Tout sourire semblait s'être éteint pour toujours sur son visage. Il était désormais si froid, qu'un instant, je crus y voir son père. Il allait dire quelque chose, se ravisa.
- Vous devez être fatiguée, il se fait tard je vais vous raccompagner.
- Attendez. Je ne sais ni comment ni pourquoi, mais je m'excuse si je vous ai offensé de quelconque manière. Ne restons pas fâchés, j'en serais si déçue...
Il tenta un air qui se voulait réconciliant, mais n'y arrivait pas tout à fait.
- Vous n'avez pas à vous excuser... Je manque sérieusement aux bonnes manière en vous infligeant de tels remords. Non, je ne vous blâme pas. Je passe simplement par des moments difficiles.
- Vous voulez en parler?
- Non, vous ne comprendriez pas. Je préfère que nous ne prenions pas ombrage avec un tel sujet. Je saute peut-être du coq à l'âne, mais votre amie se plaît-elle ici?

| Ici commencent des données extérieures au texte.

(** X16.  A click that would hide the one pane shown shows both panes
    instead, and leaves the button clicked with the text of a hidden
    pane. *)
Theorem hiding_last_pane_shows_both (s : Panes) :
  (showPdf s = true -> showNotes s = false ->
   showPdf (togglePdfClick s) = true /\ showNotes (togglePdfClick s) = true
   /\ pdfDisplay (togglePdfClick s) = js "block"
   /\ noteDisplay (togglePdfClick s) = js "block"
   /\ togglePdfText (togglePdfClick s) = js "Show PDF")
  /\ (showNotes s = true -> showPdf s = false ->
      showPdf (toggleNotesClick s) = true /\ showNotes (toggleNotesClick s) = true
      /\ pdfDisplay (toggleNotesClick s) = js "block"
      /\ noteDisplay (toggleNotesClick s) = js "block"
      /\ toggleNotesText (toggleNotesClick s) = js "Show Notes").
Proof.
  split; intros H1 H2; unfold togglePdfClick, toggleNotesClick;
    rewrite H1, H2; repeat split.
Qed.

Lemma hiding_last_pane_shows_both_witness :
  showPdf
    (togglePdfClick
       {| showPdf := true; showNotes := false;
          pdfDisplay := js "block"; noteDisplay := js "none";
          togglePdfText := js "Hide PDF"; toggleNotesText := js "Show Notes" |}) = true
  /\ showNotes
       (togglePdfClick
          {| showPdf := true; showNotes := false;
             pdfDisplay := js "block"; noteDisplay := js "none";
             togglePdfText := js "Hide PDF"; toggleNotesText := js "Show Notes" |}) = true
  /\ pdfDisplay
       (togglePdfClick
          {| showPdf := true; showNotes := false;
             pdfDisplay := js "block"; noteDisplay := js "none";
             togglePdfText := js "Hide PDF"; toggleNotesText := js "Show Notes" |})
     = js "block"
  /\ noteDisplay
       (togglePdfClick
          {| showPdf := true; showNotes := false;
             pdfDisplay := js "block"; noteDisplay := js "none";
             togglePdfText := js "Hide PDF"; toggleNotesText := js "Show Notes" |})
     = js "block"
  /\ togglePdfText
       (togglePdfClick
          {| showPdf := true; showNotes := false;
             pdfDisplay := js "block"; noteDisplay := js "none";
             togglePdfText := js "Hide PDF"; toggleNotesText := js "Show Notes" |})
     = js "Show PDF".
Proof.
  exact (proj1 (hiding_last_pane_shows_both
                  {| showPdf := true; showNotes := false;
                     pdfDisplay := js "block"; noteDisplay := js "none";
                     togglePdfText := js "Hide PDF";
                     toggleNotesText := js "Show Notes" |})
           eq_refl eq_refl).
Defined.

- Zara? Je répond dans un sourire. Elle se porte comme un charme. Une semaine à peine et elle a insulté une dizaine de filles « qui l'avaient cherché ». C'est un très bon signe.
La présence de Zara était littéralement chamboulement au Célestrium. Tous le monde ne cessait d'en parler. La majorité des filles jacassaient furieusement sur sa mauvaise langue et ses manières cavalières. Les filles que Zara n'avait pas encore insultées, elles la trouvaient divertissante.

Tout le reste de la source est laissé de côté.